Brent crude futures rose 25 cents to $65.14 a barrel at 1213 GMT, clawing their way back from a drop in early European trading. U.S. West Texas Intermediate (WTI) crude futures extended slight earlier gains to 30 cents on the day at $61.26 a barrel.

Global oil demand is expected to pick up this year but supply is growing at a faster pace, leading to a rise in inventories in the first quarter of 2018, the International Energy Agency (IEA) said on Thursday.

“Oil and (the stock market) have been moving hand in hand … which basically means oil is extremely sensitive to the growth outlook,” SEB commodity strategist Bjarne Schieldrop said, adding he still expected demand growth to reach 1.8 million barrels per day (bpd) this year.

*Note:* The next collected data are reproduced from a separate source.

(** Contents away from the blocks of a file do not matter to it. *)
Lemma file_outside c x x' nb ib v :
  i_addrs x' = i_addrs x -> i_dev x' = i_dev x -> file_ok c x nb -> inode_block_ok c x nb ib ->
  file_ok (blk_set ib v c) x' nb /\ (forall i, 0 <= i < nb * BSIZE -> file_byte (blk_set ib v c) x' i = file_byte c x i).
Proof.
  intros Ea Ed F [_ I2 I3]. assert (forall k, 0 <= k < nb -> block_of (blk_set ib v c) x' k = block_of c x k) as E.
  { intros k Hk. unfold block_of. rewrite Ea. destruct (Z.ltb_spec k (Z.of_nat NDIRECT)); [done|].
    rewrite blk_set_ne; [done|]. apply I3. lia. }
  split.
  - destruct F as [D M B J I]. split; [congruence|done| | |].
    + intros k Hk. rewrite (E k Hk). rewrite blk_set_ne by (by apply I2). by apply B.
    + intros k k' Hk Hk'. rewrite (E k Hk), (E k' Hk'). by apply J.
    + rewrite Ea. intros Hd. destruct (I Hd) as (A1 & A2 & A3). split_and!; try done; try lia.
      intros k Hk. rewrite (E k Hk). by apply A3.
  - intros i Hi. unfold file_byte. change BSIZE with 512 in *.
    assert (0 <= i / 512 < nb) as Hk by (split; [apply Z.div_pos; lia | apply Z.div_lt_upper_bound; lia]).
    rewrite (E _ Hk). by rewrite blk_set_ne by (by apply I2).
Qed.

(** ** readi and writei *)

Context `{DV : DevSw}.

Lemma readi_run s c bs ip nb off m :
  in_trans s c bs [] -> let x := inode_at ip s in file_ok c x nb -> i_type x <> T_DEV ->
  0 <= off <= i_size x -> i_size x <= nb * BSIZE -> 0 <= m -> off + m < 4294967296 ->
  exists s', readi (S n) ip None off m s =
      Ret (Z.min m (i_size x - off), file_bytes c x off (Z.min m (i_size x - off))) s' /\
    in_trans s' c bs [] /\ op_frame s s'.
Proof.
  intros Ht x F Hty Hoff Hsize Hm Hom. unfold readi. rewrite bind_gets. fold x. rewrite (proj2 (Z.eqb_neq _ _) Hty).
  rewrite u32_small by lia. destruct (Z.gtb_spec off (i_size x)); [lia|]. destruct (Z.ltb_spec (off + m) off); [lia|]. cbn [orb].
  pose proof (fo_max _ _ _ F) as Hmax. unfold MAXFILE in Hmax. change BSIZE with 512 in *.
  set (m' := Z.min m (i_size x - off)).
  replace (if off + m >? i_size x then u32 (i_size x - off) else m) with m'.
  2: { destruct (Z.gtb_spec (off + m) (i_size x)); [rewrite u32_small|]; lia. }
  pose proof (Z.mod_pos_bound off 512 ltac:(lia)). pose proof (Z.div_mod m' 512 ltac:(lia)). pose proof (Z.mod_pos_bound m' 512 ltac:(lia)).
  destruct (readi_loop_run (Z.to_nat (m' / 512 + 2)) (Z.to_nat (m' / 512 + 2)) ip off m' 0 [] s c bs nb Ht F)
    as (s' & E & Ht' & F'); change BSIZE with 512; try lia.
  exists s'. rewrite E, Z.sub_0_r. done.
Qed.

(** When writei may be called: inside a transaction with room for the blocks of the
    write and the inode, on a file that has the blocks. *)
Record can_write (s : kstate) (c : disk) (bs : list Z) (ip : nat) (nb off len : Z) : Prop := Can_write {
  cw_trans : in_trans s c bs [];
  cw_open : 1 <= log_outstanding (k_log s);
  cw_log : sz <= LOGSIZE;
  cw_ip : (ip < length (k_icache s))%nat;
  cw_file : file_ok c (inode_at ip s) nb;
  cw_type : i_type (inode_at ip s) <> T_DEV;
  cw_ib : inode_block_ok c (inode_at ip s) nb (IBLOCK (i_inum (inode_at ip s)) (k_sb s));
  cw_off : 0 <= off <= i_size (inode_at ip s);
  cw_size : i_size (inode_at ip s) <= nb * BSIZE;
  cw_len : 0 < len;
  cw_end : off + len <= nb * BSIZE;
  cw_room : Z.of_nat (length bs) + (off mod BSIZE + len + BSIZE - 1) / BSIZE + 1 <= sz - 1
}.

(** What it leaves: the file with the bytes in place, grown if they end beyond its end. *)
Record did_write (s : kstate) (c : disk) (ip : nat) (nb off : Z) (bytes : list Z) (s' : kstate) (c' : disk) : Prop := Did_write {
  dw_inode : inode_at ip s' = set_i_size (Z.max (i_size (inode_at ip s)) (off + Z.of_nat (length bytes))) (inode_at ip s);
  dw_file : file_ok c' (inode_at ip s') nb;
  dw_byte : forall i, 0 <= i < nb * BSIZE -> file_byte c' (inode_at ip s') i =
    if (off <=? i) && (i <? off + Z.of_nat (length bytes)) then nth (Z.to_nat (i - off)) bytes 0
    else file_byte c (inode_at ip s) i;
  dw_disk : k_disk s' = k_disk s /\ k_dwrites s' = k_dwrites s;
  dw_open : log_outstanding (k_log s') = log_outstanding (k_log s)
}.

(** The end of writei, for a file that has grown to [v] bytes. *)
Lemma set_size_run s c bs ip nb v :
  in_trans s c bs [] -> 1 <= log_outstanding (k_log s) -> sz <= LOGSIZE -> Z.of_nat (length bs) < sz - 1 ->
  (ip < length (k_icache s))%nat -> let x := inode_at ip s in file_ok c x nb ->
  inode_block_ok c x nb (IBLOCK (i_inum x) (k_sb s)) ->
  exists s' c' bs', (modify (upd_inode ip (set_i_size v));;; iupdate (S n) ip) s = Ret tt s' /\ in_trans s' c' bs' [] /\
    inode_at ip s' = set_i_size v x /\ file_ok c' (inode_at ip s') nb /\
    (forall i, 0 <= i < nb * BSIZE -> file_byte c' (inode_at ip s') i = file_byte c x i) /\
    (k_disk s' = k_disk s /\ k_dwrites s' = k_dwrites s) /\ log_outstanding (k_log s') = log_outstanding (k_log s).
Proof.
  intros Ht Ho Hsz Hn Hip x F Ib. rewrite bind_modify. set (s1 := upd_inode ip (set_i_size v) s).
  assert (inode_at ip s1 = set_i_size v x) as E1 by (by apply inode_at_upd).
  destruct (iupdate_run s1 c bs ip) as (s2 & E2 & Ht2 & F2); rewrite ?E1; try done.
  { by apply in_trans_inode. } { apply F. } { apply Ib. }
  rewrite E1 in Ht2. eexists s2, _, _. split; [exact E2|]. split; [exact Ht2|].
  rewrite (inode_at_frame _ _ ip F2), E1.
  destruct (file_outside c x (set_i_size v x) nb _ (store_dinode (dinode_off (i_inum x)) (set_i_size v x)
    (c (IBLOCK (i_inum x) (k_sb s)))) eq_refl eq_refl F Ib) as [Fo Hb].
  split_and!; try done; by destruct F2.
Qed.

European equity markets were buoyed by strong earnings from several key financial firms, while U.S. stock index futures pointed to a pickup on Wall Street later. The MSCI index of world stocks pared strong early gains.

The oil price has moved in sync with stocks uninterruptedly for the past 99 trading days, the longest such stretch in two years.

OPEC and several other non-OPEC producers led by Russia began cutting supply in January 2017 to erase a global glut of crude that had built up since 2014.

The IEA and OPEC both reported a modest rise in global inventory levels in January.

Looming over markets has been a relentless climb in U.S. crude output , which hit another record last week by rising to 10.38 million bpd, up by more than 23 percent since mid-2016. Commercial crude inventories were up by 5 million barrels, at 430.93 million barrels.

“Surging U.S. output levels will continue to undermine OPEC’s efforts for stronger oil prices,” said Singapore-based brokerage Phillip Futures in a note on Thursday.

U.S. crude production, which has already overtaken that of top exporter Saudi Arabia, is expected to rise above 11 million bpd later this year, taking the top spot from Russia, according to the IEA.

The IEA believes non-OPEC supply, led by the United States, will grow by 1.8 million bpd this year, while demand will grow by about 1.5 million bpd.

The OPEC cuts combined with rising U.S. output mean OPEC is losing market share.

“In 2018, demand for OPEC crude is forecast at 32.6 million bpd, down by 0.2 million bpd from the previous assessment and 0.2 million bpd lower than a year earlier,” OPEC said.